Buying a Home in Toronto is Hard.

This Guide Makes it Easier.

Most people looking to buy a home have no idea where to begin. With the multitude of forms and issues, it can seem terrifying. This Toronto Home Buyers Guide will take you through the ins and outs of your first purchase.

Buying a home in Toronto can seem like an incredibly daunting task. As likely the single largest transaction you will make in your life, it’s easy to be overwhelmed by the sheer amount of effort required.

Luckily, Catalyst is here to help. We’ve compiled the complete guide to buying a home in Toronto to help those looking to start their journey.

Chapter 1: Laying the Groundwork

“By failing to prepare, you are preparing to fail.” – Ben Franklin

You might be thinking that you’re not ready to buy a home in Toronto just yet. Whether it be lack of funds, an uncertain future, or just general indecision, a home purchase can seem eons away.

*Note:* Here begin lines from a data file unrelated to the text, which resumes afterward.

(** A creation is answered only while the worker is alive and before both
    sunsets, for an approved credential, from an allowed address, with the
    signature the merchant's secret gives to the signed text; the order is in the
    merchant's one currency, asset and network, its URLs are public HTTPS
    endpoints and its amount is an exact positive number of minor units; and the
    mapping it returns is for this signed text and the intent and route that the
    core returned. *)
Theorem creation_is_authorized service now random r c request peer r' c' res :
  (forall t, String.length (md5 t) = 16%nat) ->
  (forall text, decimalPattern text = true -> SetString text = Some (plain_rat text)) ->
  create service now random r c request peer = (r', c', Ok res) ->
  exists credential secret a,
    worker_stale service now = false /\ now < gs_SunsetAt service /\
    LookupCredential r (lr_Protocol request) (lr_PID request) now = Ok credential /\ usable service credential now /\
    allowedPeer peer (lc_IPAllowlist credential) = true /\
    ReadSecret (lc_LegacySecretRef credential) = Some secret /\
    lr_Signature request = SignMD5 md5 (lr_Canonical request) secret /\
    bound_to (normalizeBinding request credential) credential /\ valid_url (lr_NotifyURL request) /\
    (0 <= lc_CurrencyScale credential -> 0 < a < amount_limit /\ minor_units (lr_Amount request) (lc_CurrencyScale credential) a) /\
    lm_RequestHash (cz_Mapping res) = lr_CanonicalHash request /\
    lm_IntentID (cz_Mapping res) = ki_ID (cz_Intent res) /\ lm_RouteID (cz_Mapping res) = kr_ID (cz_Route res).
Proof.
  intros Hmd5 HS. unfold Create. destruct (admission _ _ _ _ _) as [[[credential request'] m]|] eqn:Ea; [|done].
  apply admit_ok in Ea as [-> []]. destruct ad_signed0 as (secret & Hr & Hv). apply VerifyMD5_iff in Hv; [|apply Hmd5].
  cbv zeta. destruct (CoreCreateIntent _ _ _ _ _) as [c1 [intent|]]; [|done].
  destruct (CoreCreateRoute _ _ _ _ _) as [c2 [route|]]; [|done]. destruct random as [bytes|]; [|done].
  destruct (RecordMapping _ _) as [r1 [[stored replay]|]]; [|done].
  destruct (_ || _) eqn:Eg; [done|]. intros [= <- <- <-]. cbn [cz_Mapping cz_Intent cz_Route]. bool_hyp.
  exists credential, secret, (dec_value 0 m). split_and!; try done.
  intros Hsc. apply (DecimalToMinor_iff SetString HS) in ad_amount0 as (a & Ha & -> & Hm); [|done].
  rewrite dec_string_value by lia. done.
Qed.

(** The core answers a repeated idempotency key with the first answer. *)
Definition core_replays : Prop := forall c credential key amount request intentID routeKey c1 c2 intent route,
  CoreCreateIntent c credential key amount request = (c1, Ok intent) ->
  CoreCreateRoute c1 credential intentID routeKey amount = (c2, Ok route) ->
  CoreCreateIntent c2 credential key amount request = (c2, Ok intent) /\
  CoreCreateRoute c2 credential intentID routeKey amount = (c2, Ok route).

(** The repository keeps the first mapping of an order
    ([ON CONFLICT (config_id, legacy_order_id) DO NOTHING]). *)
Definition mapping_kept : Prop := forall r m r1 stored replay m2,
  RecordMapping r m = (r1, Ok (stored, replay)) -> lm_ConfigID m2 = lm_ConfigID m -> lm_OrderID m2 = lm_OrderID m ->
  RecordMapping r1 m2 = (r1, Ok (stored, lm_TradeID stored != lm_TradeID m2)).

(** The steps of an accepted creation. *)
Lemma create_ok service now random r c request peer r1 c1 res :
  create service now random r c request peer = (r1, c1, Ok res) ->
  exists credential request' amount bytes c0,
    admission service now r request peer = Ok (credential, request', amount) /\ random = Some bytes /\
    let key prefix := stableKey sha256 prefix [lc_ConfigID credential; lr_Protocol request'; lr_OrderID request'] in
    let mapping := new_mapping credential request' (b64_encode bytes) (ki_ID (cz_Intent res)) (kr_ID (cz_Route res)) now in
    CoreCreateIntent c credential (key "legacy-intent") amount request' = (c0, Ok (cz_Intent res)) /\
    CoreCreateRoute c0 credential (ki_ID (cz_Intent res)) (key "legacy-route") amount = (c1, Ok (cz_Route res)) /\
    RecordMapping r mapping = (r1, Ok (cz_Mapping res, cz_Replayed res)) /\
    lm_IntentID (cz_Mapping res) = ki_ID (cz_Intent res) /\ lm_RouteID (cz_Mapping res) = kr_ID (cz_Route res) /\
    lm_RequestHash (cz_Mapping res) = lr_CanonicalHash request'.
Proof.
  unfold Create. destruct (admission _ _ _ _ _) as [[[credential request'] amount]|] eqn:Ea; [|done]. cbv zeta.
  destruct (CoreCreateIntent _ _ _ _ _) as [c0 [intent|]] eqn:Ei; [|done].
  destruct (CoreCreateRoute _ _ _ _ _) as [c2 [route|]] eqn:Er; [|done]. destruct random as [bytes|]; [|done].
  destruct (RecordMapping _ _) as [r2 [[stored replay]|]] eqn:Em; [|done].
  destruct (_ || _) eqn:Eg; [done|]. intros [= <- <- <-]. cbn [cz_Mapping cz_Intent cz_Route cz_Replayed]. bool_hyp.
  exists credential, request', amount, bytes, c0. split_and!; done.
Qed.

(** C29: Repeating an accepted creation, from any address and at any later time at
    which it is still admitted, returns the same order, intent and route and
    changes neither core nor repository; and a request that is accepted for the
    same order of the same merchant is the same signed text, and is answered
    with the order that was created first. *)
Theorem creation_is_idempotent service now random r c request peer r1 c1 res :
  core_replays -> mapping_kept ->
  create service now random r c request peer = (r1, c1, Ok res) ->
  (forall service2 now2 bytes2 peer2,
     admission service2 now2 r1 request peer2 = admission service now r request peer ->
     create service2 now2 (Some bytes2) r1 c1 request peer2 =
       (r1, c1, Ok (mkCreateResult (cz_Mapping res) (cz_Intent res) (cz_Route res)
                      (lm_TradeID (cz_Mapping res) != b64_encode bytes2)))) /\
  (forall service2 now2 random2 c2 request2 peer2 r3 c3 res2,
     lr_OrderID request2 = lr_OrderID request ->
     (forall x y, admission service now r request peer = Ok x -> admission service2 now2 r1 request2 peer2 = Ok y ->
        lc_ConfigID x.1.1 = lc_ConfigID y.1.1) ->
     create service2 now2 random2 r1 c2 request2 peer2 = (r3, c3, Ok res2) ->
     cz_Mapping res2 = cz_Mapping res /\ lr_CanonicalHash request2 = lr_CanonicalHash request).
Proof.
  intros Hcore Hmap (cr & rq & am & bytes & c0 & Ha & -> & Hi & Hr & Hm & Hid & Hrt & Hh)%create_ok. cbv zeta in *. split.
  - intros service2 now2 bytes2 peer2 Ha2. unfold Create. rewrite Ha2, Ha. cbv zeta.
    destruct (Hcore _ _ _ _ _ _ _ _ _ _ _ Hi Hr) as [-> ->]. erewrite Hmap by done. cbn [lm_TradeID new_mapping].
    by rewrite Hid, Hrt, Hh, !String.eqb_refl.
  - intros service2 now2 random2 c2 request2 peer2 r3 c3 res2 Ho Hc
      (cr2 & rq2 & am2 & bytes2 & c4 & Ha2 & -> & _ & _ & Hm2 & _ & _ & Hh2)%create_ok. cbv zeta in *.
    specialize (Hc _ _ Ha Ha2). apply admit_ok in Ha as [-> _]. apply admit_ok in Ha2 as [-> _]. cbn in Hc.
    erewrite Hmap in Hm2; [|exact Hm|by symmetry|done]. injection Hm2 as <- Hst _.
    split; [done|]. rewrite <- Hst in Hh2. cbn in Hh, Hh2. congruence.
Qed.
End creation.

(** ** A small world *)

Record small_repository := mkSmallRepository {
  sm_credential : LegacyCredential; sm_mappings : list LegacyMapping; sm_source : EventSource; sm_written : list (Z * string) }.

Definition same_order (a b : LegacyMapping) : bool := (lm_ConfigID a == lm_ConfigID b) && (lm_OrderID a == lm_OrderID b).
Definition small_written (r : small_repository) (sequence : Z) (what : string) : small_repository :=
  mkSmallRepository (sm_credential r) (sm_mappings r) (advance_source (sm_source r) sequence) ((sequence, what) :: sm_written r).
Definition missing_mapping : lerr := Sentinel LgErrNotFound.
Definition small_find (r : small_repository) (p : LegacyMapping -> bool) : result lerr LegacyMapping :=
  match List.find p (sm_mappings r) with Some m => Ok m | None => Err missing_mapping end.

#[export] Instance small_is_repository : LegacyRepository small_repository := {
  LookupCredential r protocol pid _ :=
    if (protocol == lc_Protocol (sm_credential r)) && (pid == lc_PID (sm_credential r)) then Ok (sm_credential r)
    else Err missing_mapping;
  LookupCredentialVersion r id :=
    if id == lc_CredentialVersionID (sm_credential r) then Ok (sm_credential r) else Err missing_mapping;
  RecordMapping r m :=
    match List.find (same_order m) (sm_mappings r) with
    | Some stored => (r, Ok (stored, lm_TradeID stored != lm_TradeID m))
    | None => (mkSmallRepository (sm_credential r) (m :: sm_mappings r) (sm_source r) (sm_written r), Ok (m, false))
    end;
  LookupMapping r id := small_find r (fun m => lm_TradeID m == id);
  LookupMappingByIntent r config id := small_find r (fun m => (lm_ConfigID m == config) && (lm_IntentID m == id));
  ListEventSources r _ := Ok [sm_source r];
  ClassifyEvent r _ sequence _ class _ := (small_written r sequence class, None);
  EnqueueCallbackAndAdvance r _ event _ frozen _ := (small_written r (ke_Sequence event) (fz_Body frozen), None);
  ClaimCallbacks r _ _ _ _ := (r, Ok []);
  AcknowledgeCallback r _ _ _ _ _ _ := (r, Ok true);
  FailCallback r _ _ _ _ _ _ := (r, Ok true);
  RepositoryReady r _ := None }.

While that may be the case, it’s important to lay the groundwork for a home purchase far before you begin the process of a search.

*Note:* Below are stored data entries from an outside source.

(* ===== verification/Management.v ===== *)
(** * Management: internal/management (model.go, ports.go, service.go)

    The merchant's own administration: payment links, checkout sessions, webhook
    endpoints, API clients, receipts and the audit trail. The service checks who
    asks and what they ask, and hands the rest to its repository, its endpoint
    verifier and its receipt analyzer. These are effects: an operation extends the
    history of effects, and what an effect answers may depend on all that
    happened before it. *)

From Stdlib Require Import ZArith Lia Ascii String.
From stdpp Require Import base gmap list strings.
From S2P Require Import Prelude Text Numerals Money Domain Encoding Auth Webhook Legacy LegacyGateway Hosted.
From S2P Require Outbox.

(** ** Data (model.go) *)

Inductive mg_sentinel :=
| MgErrInvalid | MgErrUnauthenticated | MgErrForbidden | MgErrNotFound | MgErrConflict | MgErrIdempotencyConflict | MgErrDependency.

#[export] Instance mg_sentinel_eq_dec : EqDecision mg_sentinel.
Proof. solve_decision. Defined.

Abbreviation merr := (goerr mg_sentinel).

Record MgPrincipal := mkMgPrincipal {
  gp_TenantID : string; gp_MerchantID : string; gp_ActorID : string; gp_SessionID : string; gp_AuthMethod : string;
  gp_Scopes : gmap string bool; gp_StepUpAt : Time; gp_ApprovalActor : string; gp_ApprovalReason : string }.

(** [Principal.Has] *)
Definition Has (p : MgPrincipal) (scope : string) : bool :=
  default false (gp_Scopes p !! scope) || default false (gp_Scopes p !! "management:*").

Record MgIdempotency := mkMgIdempotency { gi_Key : string; gi_Fingerprint : string }.

Record PaymentLink := mkPaymentLink {
  pl_ID : string; pl_Name : string; pl_PublicURL : string; pl_AmountMinor : string; pl_Currency : string;
  pl_CurrencyScale : Z; pl_Description : string; pl_AllowedRoutes : string; pl_Metadata : string;
  pl_AllowedOrigin : string; pl_SuccessURL : string; pl_CancelURL : string; pl_MaxUses : Z; pl_UseCount : Z;
  pl_SettledCount : Z; pl_SettledMinor : string; pl_Status : string; pl_ExpiresAt : option Time; pl_CreatedAt : Time;
  pl_UpdatedAt : Time; pl_Version : Z; pl_PublicTokenHash : string }.

Record PaymentLinkInput := mkPaymentLinkInput {
  li_Name : string; li_AmountMinor : string; li_Currency : string; li_CurrencyScale : Z; li_Description : string;
  li_AllowedRoutes : string; li_Metadata : string; li_AllowedOrigin : string; li_SuccessURL : string;
  li_CancelURL : string; li_MaxUses : Z; li_ExpiresAt : option Time }.

Record PaymentLinkRoute := mkPaymentLinkRoute {
  lr_Provider : string; lr_ChainID : string; lr_ProviderID : string; lr_AssetID : string }.

Record PublicPaymentLink := mkPublicPaymentLink {
  pp_Name : string; pp_AmountMinor : string; pp_Currency : string; pp_CurrencyScale : Z; pp_Description : string;
  pp_AllowedRoutes : string; pp_ExpiresAt : option Time }.

Record RedeemPaymentLinkInput := mkRedeemPaymentLinkInput { ri_CustomerReference : string; ri_Metadata : string }.

Record CheckoutIssueInput := mkCheckoutIssueInput {
  ci_IntentID : string; ci_Audience : string; ci_AllowedOrigin : string; ci_TTLSeconds : Z; ci_AllowedActions : list string }.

Most clients who buy a home don’t realize just how quickly the mandate to purchase sneaks up on them. By the time they realize they are in need of a home, they feel like they’re caught behind the eight ball, scrambling to catch up.

Laying the foundation for a home purchase can not only prepare you for when the time comes; if done properly, it’ll show you when the time is right.

A. Understanding Purchasing Power

Purchasing Power is a term used to describe the maximum amount a buyer could pay for a property. It is also commonly referred to as “affordability”.

Purchasing power is comprised of two components: capital and leverage.


Capital is the amount of money readily available for an investment. Capital can either be cash itself, or in highly liquid assets, like stocks, bonds, or funds.

Some buyers may have a significant amount of capital due to their personal financial situation. Inheritances, lottery winnings, or proceeds of sale can all cause someone to have a very large amount of capital to invest.

If a buyer has enough capital, they would theoretically not need any leverage to purchase.

However, with the average price of a home in Toronto over one million dollars, most people don’t have the capital required to purchase a home in Toronto.

Leverage can assist when capital is insufficient.

Even investors with enough capital to buy a property prefer to use leverage to stretch their purchasing power to the max.


Leverage is the use of borrowed funds to fund the acquisition of assets.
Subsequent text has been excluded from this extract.